_Directions for this task_. Within the records below, reproduce without change the lines from the line that has "Definition get_best_bid (b" through the line that has "packets within the", and only those.

[Saved data entries]
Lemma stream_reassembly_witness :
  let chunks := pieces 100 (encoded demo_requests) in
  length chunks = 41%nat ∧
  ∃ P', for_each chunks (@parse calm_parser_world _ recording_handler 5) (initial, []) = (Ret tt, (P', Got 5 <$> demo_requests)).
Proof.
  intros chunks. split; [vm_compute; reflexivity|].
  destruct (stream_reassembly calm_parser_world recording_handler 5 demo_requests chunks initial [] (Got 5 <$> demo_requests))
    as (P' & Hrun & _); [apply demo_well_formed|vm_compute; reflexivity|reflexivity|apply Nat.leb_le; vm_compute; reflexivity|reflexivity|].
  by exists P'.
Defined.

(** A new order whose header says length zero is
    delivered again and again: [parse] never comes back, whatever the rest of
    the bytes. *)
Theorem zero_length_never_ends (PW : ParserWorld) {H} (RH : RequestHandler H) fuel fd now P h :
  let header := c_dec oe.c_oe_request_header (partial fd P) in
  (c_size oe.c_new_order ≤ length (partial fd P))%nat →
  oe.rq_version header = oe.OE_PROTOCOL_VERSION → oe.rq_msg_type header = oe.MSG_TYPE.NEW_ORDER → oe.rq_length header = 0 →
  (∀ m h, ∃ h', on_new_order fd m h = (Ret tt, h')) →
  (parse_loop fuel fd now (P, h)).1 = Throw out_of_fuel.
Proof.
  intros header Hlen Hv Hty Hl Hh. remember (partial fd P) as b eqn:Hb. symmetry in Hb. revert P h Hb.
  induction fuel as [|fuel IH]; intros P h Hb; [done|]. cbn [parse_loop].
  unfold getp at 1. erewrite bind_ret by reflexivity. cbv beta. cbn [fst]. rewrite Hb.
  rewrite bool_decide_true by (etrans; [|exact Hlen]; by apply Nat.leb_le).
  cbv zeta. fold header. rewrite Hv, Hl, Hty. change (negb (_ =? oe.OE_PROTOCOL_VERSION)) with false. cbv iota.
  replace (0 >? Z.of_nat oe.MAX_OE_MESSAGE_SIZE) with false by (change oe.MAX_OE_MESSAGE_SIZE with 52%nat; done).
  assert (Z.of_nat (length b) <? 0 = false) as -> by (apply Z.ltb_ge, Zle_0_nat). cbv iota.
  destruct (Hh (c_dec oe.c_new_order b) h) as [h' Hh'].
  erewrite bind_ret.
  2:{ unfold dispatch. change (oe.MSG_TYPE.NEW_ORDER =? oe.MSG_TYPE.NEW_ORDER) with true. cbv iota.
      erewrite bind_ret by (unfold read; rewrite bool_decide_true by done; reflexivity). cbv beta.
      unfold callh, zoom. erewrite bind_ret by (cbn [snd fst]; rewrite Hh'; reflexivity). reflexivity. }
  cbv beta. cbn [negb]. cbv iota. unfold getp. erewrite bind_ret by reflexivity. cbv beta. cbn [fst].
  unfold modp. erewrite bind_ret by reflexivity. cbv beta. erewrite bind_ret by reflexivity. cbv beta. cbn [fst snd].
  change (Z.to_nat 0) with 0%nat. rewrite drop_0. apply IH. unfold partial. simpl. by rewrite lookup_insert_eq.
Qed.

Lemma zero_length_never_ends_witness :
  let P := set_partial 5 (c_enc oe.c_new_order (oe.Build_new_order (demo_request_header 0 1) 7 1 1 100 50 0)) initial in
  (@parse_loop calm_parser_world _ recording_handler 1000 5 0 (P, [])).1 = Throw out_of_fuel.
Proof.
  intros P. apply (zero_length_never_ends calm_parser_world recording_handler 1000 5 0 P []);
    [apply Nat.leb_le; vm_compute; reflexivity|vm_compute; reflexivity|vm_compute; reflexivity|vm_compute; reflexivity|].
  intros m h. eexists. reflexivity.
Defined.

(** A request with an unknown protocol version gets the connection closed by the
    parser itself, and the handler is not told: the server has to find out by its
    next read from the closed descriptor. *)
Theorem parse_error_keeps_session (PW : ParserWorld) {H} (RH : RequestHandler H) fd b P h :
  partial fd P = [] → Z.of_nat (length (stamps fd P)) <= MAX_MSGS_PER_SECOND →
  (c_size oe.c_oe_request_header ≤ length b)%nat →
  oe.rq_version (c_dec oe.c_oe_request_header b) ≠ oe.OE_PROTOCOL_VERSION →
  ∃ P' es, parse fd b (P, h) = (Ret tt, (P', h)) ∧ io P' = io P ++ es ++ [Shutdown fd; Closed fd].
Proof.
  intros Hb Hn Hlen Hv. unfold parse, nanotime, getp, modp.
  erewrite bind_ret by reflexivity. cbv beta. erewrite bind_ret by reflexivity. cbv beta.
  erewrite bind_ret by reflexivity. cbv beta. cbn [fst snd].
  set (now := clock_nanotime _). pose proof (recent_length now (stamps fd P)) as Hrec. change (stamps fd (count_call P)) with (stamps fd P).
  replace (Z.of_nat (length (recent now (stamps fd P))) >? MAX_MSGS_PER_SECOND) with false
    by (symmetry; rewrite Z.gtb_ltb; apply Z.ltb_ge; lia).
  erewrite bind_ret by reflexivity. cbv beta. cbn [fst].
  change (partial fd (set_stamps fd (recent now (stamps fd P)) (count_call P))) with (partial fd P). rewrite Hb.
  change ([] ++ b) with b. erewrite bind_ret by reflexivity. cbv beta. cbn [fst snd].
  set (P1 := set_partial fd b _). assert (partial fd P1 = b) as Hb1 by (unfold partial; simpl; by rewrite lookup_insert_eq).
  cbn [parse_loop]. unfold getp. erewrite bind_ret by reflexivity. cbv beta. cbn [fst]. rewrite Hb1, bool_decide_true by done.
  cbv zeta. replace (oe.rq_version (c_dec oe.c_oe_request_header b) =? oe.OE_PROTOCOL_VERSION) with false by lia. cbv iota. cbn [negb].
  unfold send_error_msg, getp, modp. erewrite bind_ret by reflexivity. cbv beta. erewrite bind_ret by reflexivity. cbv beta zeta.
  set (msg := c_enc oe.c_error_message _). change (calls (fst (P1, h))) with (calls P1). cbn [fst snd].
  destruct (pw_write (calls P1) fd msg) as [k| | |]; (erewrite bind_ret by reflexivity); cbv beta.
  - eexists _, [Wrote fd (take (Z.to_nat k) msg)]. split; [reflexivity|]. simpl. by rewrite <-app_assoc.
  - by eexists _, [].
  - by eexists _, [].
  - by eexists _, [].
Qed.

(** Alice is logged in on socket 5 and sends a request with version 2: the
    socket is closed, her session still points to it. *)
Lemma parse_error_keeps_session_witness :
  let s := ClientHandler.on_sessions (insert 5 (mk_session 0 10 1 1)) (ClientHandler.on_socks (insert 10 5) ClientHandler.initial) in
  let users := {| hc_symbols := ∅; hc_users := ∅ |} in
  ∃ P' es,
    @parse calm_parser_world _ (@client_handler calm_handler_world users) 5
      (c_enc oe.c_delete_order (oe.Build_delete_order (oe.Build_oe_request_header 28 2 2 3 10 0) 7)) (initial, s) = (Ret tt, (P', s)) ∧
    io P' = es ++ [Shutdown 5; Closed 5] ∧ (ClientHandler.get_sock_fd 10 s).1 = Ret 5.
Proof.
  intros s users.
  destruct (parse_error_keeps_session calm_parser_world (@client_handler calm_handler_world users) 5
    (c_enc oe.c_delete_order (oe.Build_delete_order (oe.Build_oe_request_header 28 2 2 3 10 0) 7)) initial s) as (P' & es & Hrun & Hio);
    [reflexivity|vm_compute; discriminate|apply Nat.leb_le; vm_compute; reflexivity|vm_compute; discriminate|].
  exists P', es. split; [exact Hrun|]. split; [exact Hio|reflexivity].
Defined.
...
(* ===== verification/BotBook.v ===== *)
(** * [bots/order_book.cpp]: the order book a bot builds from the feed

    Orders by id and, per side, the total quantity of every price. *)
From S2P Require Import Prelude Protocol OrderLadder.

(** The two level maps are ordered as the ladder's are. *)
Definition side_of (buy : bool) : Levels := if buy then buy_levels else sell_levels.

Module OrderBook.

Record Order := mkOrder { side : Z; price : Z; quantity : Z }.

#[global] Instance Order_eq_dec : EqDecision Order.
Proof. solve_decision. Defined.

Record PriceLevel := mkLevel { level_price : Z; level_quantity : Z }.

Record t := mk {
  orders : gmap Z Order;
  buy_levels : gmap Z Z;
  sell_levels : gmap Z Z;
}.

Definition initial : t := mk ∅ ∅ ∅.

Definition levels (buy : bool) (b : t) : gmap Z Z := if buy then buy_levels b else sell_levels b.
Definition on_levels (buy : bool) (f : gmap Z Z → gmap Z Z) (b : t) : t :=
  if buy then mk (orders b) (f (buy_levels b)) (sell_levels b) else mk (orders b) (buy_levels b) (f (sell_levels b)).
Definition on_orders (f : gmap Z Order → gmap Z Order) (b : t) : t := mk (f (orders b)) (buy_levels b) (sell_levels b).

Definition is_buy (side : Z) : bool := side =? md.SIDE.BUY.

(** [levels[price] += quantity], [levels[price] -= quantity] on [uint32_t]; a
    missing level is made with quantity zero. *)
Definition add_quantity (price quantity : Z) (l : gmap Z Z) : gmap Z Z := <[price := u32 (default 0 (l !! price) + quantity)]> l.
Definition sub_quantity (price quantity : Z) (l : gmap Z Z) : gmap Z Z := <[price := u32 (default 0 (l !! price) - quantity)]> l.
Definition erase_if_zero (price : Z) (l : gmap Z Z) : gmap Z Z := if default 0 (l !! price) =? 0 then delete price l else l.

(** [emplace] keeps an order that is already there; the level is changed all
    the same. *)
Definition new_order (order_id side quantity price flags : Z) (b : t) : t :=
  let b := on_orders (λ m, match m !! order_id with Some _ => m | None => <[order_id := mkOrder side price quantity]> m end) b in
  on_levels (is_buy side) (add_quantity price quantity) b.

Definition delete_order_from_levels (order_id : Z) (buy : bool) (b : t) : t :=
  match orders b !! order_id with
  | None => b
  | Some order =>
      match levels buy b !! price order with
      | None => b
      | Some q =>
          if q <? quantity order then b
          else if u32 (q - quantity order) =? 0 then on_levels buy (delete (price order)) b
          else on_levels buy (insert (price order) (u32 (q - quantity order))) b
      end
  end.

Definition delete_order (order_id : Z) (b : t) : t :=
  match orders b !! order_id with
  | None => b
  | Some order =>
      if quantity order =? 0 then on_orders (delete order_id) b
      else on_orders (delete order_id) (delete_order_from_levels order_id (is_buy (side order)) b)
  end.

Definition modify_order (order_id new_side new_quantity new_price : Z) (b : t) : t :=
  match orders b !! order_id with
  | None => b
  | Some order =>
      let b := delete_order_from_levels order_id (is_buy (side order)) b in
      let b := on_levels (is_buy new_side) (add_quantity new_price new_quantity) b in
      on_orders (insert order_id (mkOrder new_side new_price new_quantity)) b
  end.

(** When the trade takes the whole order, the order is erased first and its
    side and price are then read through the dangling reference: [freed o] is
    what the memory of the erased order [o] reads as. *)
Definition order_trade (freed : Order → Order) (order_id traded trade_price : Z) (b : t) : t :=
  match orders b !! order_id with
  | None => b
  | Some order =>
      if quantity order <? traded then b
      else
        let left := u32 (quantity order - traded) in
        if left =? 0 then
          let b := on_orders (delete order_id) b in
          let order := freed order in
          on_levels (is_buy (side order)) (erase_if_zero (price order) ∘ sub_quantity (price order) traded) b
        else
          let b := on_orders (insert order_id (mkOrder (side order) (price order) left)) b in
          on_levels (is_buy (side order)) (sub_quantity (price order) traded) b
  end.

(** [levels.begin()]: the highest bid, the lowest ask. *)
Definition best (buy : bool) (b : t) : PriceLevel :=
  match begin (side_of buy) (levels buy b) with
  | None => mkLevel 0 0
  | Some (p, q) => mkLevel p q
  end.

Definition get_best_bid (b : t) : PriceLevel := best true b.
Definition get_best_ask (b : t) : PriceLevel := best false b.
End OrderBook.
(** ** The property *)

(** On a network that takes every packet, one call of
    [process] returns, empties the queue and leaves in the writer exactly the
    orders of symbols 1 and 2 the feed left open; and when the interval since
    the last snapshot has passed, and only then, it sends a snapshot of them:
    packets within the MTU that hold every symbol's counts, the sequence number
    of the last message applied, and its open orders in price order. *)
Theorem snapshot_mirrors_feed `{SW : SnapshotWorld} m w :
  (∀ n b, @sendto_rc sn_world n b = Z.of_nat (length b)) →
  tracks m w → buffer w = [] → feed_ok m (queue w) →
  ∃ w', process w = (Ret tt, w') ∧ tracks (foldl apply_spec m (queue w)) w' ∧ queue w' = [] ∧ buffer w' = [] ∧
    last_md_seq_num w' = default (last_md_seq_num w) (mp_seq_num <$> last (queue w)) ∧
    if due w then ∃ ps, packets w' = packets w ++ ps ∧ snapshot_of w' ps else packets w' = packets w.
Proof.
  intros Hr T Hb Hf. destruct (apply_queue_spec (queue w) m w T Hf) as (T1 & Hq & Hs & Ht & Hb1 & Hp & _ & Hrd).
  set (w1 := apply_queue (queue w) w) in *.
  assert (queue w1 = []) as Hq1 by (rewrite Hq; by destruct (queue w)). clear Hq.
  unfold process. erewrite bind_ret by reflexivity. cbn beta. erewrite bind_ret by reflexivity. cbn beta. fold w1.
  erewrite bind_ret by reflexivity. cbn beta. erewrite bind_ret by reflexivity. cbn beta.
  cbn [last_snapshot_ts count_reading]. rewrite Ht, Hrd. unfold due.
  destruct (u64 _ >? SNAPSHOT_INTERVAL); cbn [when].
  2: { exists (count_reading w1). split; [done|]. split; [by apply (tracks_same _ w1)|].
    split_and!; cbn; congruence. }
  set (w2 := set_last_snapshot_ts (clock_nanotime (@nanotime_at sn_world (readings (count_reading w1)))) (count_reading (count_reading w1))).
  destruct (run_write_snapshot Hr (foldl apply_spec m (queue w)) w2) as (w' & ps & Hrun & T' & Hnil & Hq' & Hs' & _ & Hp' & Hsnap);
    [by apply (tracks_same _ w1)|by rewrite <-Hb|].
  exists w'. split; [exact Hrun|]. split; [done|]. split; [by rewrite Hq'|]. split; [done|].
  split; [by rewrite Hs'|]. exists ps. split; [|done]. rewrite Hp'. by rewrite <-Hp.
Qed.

_Answer area_.
Definition get_best_bid (b : t) : PriceLevel := best true b.
Definition get_best_ask (b : t) : PriceLevel := best false b.
End OrderBook.
(** ** The property *)

(** On a network that takes every packet, one call of
    [process] returns, empties the queue and leaves in the writer exactly the
    orders of symbols 1 and 2 the feed left open; and when the interval since
    the last snapshot has passed, and only then, it sends a snapshot of them:
    packets within the MTU that hold every symbol's counts, the sequence number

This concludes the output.